**Assignment:**
Would you please return the lines of the entries below starting at the line that has "by eapply UT_drop." and ending at the line that has "End UserInv.", both included, exactly as they are?

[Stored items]

=== Section Start ===

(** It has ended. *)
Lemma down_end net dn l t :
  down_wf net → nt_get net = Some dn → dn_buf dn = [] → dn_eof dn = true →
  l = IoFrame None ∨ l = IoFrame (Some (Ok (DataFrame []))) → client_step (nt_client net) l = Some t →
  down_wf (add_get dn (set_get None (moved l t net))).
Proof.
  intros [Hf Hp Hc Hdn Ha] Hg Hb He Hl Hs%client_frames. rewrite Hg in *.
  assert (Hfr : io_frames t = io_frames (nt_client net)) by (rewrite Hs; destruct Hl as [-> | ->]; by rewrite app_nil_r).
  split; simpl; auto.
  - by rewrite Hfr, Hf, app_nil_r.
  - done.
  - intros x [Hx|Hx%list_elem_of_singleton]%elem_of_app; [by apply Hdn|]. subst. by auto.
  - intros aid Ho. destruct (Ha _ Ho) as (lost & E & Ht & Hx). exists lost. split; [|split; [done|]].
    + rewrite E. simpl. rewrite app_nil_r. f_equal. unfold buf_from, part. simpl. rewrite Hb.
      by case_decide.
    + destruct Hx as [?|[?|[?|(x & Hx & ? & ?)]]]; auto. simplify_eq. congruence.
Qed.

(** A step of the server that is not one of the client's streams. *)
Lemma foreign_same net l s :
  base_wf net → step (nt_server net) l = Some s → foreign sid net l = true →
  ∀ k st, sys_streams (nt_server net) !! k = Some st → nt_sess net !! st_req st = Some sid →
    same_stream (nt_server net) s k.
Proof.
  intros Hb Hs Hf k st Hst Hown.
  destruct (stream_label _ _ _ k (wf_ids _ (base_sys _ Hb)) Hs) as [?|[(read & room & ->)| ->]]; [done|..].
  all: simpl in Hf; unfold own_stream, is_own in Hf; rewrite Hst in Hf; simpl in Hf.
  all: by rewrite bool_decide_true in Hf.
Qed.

=== Section End ===
=== Section Start ===

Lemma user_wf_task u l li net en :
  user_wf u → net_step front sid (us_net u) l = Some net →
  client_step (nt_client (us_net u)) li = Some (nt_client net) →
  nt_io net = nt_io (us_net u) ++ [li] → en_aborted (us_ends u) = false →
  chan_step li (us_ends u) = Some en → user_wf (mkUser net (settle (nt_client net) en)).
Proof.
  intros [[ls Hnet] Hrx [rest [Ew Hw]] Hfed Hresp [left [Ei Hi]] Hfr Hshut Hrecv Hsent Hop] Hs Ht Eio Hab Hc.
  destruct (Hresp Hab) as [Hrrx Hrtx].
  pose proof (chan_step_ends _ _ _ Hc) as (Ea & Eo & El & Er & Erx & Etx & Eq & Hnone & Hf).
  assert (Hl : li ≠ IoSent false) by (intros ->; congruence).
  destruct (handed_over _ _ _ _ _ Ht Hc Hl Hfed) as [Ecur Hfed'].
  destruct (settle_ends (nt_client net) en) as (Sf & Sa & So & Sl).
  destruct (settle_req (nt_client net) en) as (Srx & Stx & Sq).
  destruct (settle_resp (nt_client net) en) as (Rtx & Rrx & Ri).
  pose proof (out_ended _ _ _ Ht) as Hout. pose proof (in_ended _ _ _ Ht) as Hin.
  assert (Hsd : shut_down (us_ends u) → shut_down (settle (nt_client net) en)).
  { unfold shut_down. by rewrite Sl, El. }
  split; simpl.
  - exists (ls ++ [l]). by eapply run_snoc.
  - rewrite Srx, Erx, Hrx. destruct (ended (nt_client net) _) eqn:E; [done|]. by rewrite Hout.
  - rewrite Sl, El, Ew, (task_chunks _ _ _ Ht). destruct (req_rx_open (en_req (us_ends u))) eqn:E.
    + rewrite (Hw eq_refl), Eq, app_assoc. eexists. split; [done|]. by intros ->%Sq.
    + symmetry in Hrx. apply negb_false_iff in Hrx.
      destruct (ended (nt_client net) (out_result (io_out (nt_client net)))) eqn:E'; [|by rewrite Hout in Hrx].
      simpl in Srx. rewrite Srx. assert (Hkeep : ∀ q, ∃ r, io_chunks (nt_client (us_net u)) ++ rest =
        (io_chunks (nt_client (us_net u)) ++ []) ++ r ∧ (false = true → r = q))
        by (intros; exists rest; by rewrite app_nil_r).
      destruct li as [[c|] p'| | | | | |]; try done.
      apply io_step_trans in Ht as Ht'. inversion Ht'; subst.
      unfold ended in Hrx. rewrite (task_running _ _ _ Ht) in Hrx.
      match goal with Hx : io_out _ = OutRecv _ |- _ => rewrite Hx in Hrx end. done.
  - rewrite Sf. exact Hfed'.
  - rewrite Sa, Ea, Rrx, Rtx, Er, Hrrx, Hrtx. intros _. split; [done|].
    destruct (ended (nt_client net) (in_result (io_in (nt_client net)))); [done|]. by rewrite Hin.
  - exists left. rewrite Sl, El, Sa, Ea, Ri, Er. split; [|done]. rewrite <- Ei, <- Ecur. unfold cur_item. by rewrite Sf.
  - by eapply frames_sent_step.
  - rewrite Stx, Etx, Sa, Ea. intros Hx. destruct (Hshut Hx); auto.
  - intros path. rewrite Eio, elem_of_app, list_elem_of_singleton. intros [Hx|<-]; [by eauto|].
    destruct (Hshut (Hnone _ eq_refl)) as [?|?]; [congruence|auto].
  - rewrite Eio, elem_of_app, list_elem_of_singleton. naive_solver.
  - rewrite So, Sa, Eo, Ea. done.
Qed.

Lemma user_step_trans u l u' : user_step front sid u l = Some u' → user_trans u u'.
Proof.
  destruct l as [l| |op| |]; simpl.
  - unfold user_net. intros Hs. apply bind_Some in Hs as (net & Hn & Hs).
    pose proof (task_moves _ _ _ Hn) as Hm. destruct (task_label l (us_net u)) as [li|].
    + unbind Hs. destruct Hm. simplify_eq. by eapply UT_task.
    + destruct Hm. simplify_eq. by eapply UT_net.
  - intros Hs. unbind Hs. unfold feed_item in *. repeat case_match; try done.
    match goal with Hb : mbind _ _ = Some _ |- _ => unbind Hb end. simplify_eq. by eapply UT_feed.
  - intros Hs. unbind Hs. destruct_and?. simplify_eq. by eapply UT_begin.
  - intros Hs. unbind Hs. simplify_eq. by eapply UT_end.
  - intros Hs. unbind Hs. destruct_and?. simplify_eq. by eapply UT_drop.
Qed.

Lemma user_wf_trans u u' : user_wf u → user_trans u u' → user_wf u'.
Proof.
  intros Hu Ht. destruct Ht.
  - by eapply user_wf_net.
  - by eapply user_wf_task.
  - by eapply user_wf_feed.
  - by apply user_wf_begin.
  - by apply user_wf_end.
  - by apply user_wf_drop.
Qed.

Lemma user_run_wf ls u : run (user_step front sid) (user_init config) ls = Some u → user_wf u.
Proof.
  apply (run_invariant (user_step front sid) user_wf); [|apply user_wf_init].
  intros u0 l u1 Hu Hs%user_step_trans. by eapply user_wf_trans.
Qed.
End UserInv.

=== Section End ===
=== Section Start ===

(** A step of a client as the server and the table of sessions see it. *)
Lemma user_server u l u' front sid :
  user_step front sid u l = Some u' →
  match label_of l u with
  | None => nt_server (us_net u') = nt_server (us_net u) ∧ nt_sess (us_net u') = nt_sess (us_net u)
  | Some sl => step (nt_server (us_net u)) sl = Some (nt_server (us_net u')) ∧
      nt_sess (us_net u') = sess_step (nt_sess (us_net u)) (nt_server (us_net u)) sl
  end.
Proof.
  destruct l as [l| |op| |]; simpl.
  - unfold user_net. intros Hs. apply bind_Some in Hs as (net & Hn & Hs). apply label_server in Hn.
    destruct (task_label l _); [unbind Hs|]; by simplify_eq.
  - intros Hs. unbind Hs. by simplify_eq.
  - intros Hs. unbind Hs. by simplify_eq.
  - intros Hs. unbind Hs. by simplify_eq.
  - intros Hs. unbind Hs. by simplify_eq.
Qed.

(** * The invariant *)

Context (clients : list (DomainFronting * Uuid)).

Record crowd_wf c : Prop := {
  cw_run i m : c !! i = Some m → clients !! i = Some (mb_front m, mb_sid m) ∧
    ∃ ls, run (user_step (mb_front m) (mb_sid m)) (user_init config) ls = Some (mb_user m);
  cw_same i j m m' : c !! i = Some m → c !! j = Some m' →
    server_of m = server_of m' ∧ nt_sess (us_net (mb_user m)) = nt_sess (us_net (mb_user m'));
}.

=== Section End ===

**Written solution:**
  - intros Hs. unbind Hs. destruct_and?. simplify_eq. by eapply UT_drop.
Qed.

Lemma user_wf_trans u u' : user_wf u → user_trans u u' → user_wf u'.
Proof.
  intros Hu Ht. destruct Ht.
  - by eapply user_wf_net.
  - by eapply user_wf_task.
  - by eapply user_wf_feed.
  - by apply user_wf_begin.
  - by apply user_wf_end.
  - by apply user_wf_drop.
Qed.

Lemma user_run_wf ls u : run (user_step front sid) (user_init config) ls = Some u → user_wf u.
Proof.
  apply (run_invariant (user_step front sid) user_wf); [|apply user_wf_init].
  intros u0 l u1 Hu Hs%user_step_trans. by eapply user_wf_trans.
Qed.
End UserInv.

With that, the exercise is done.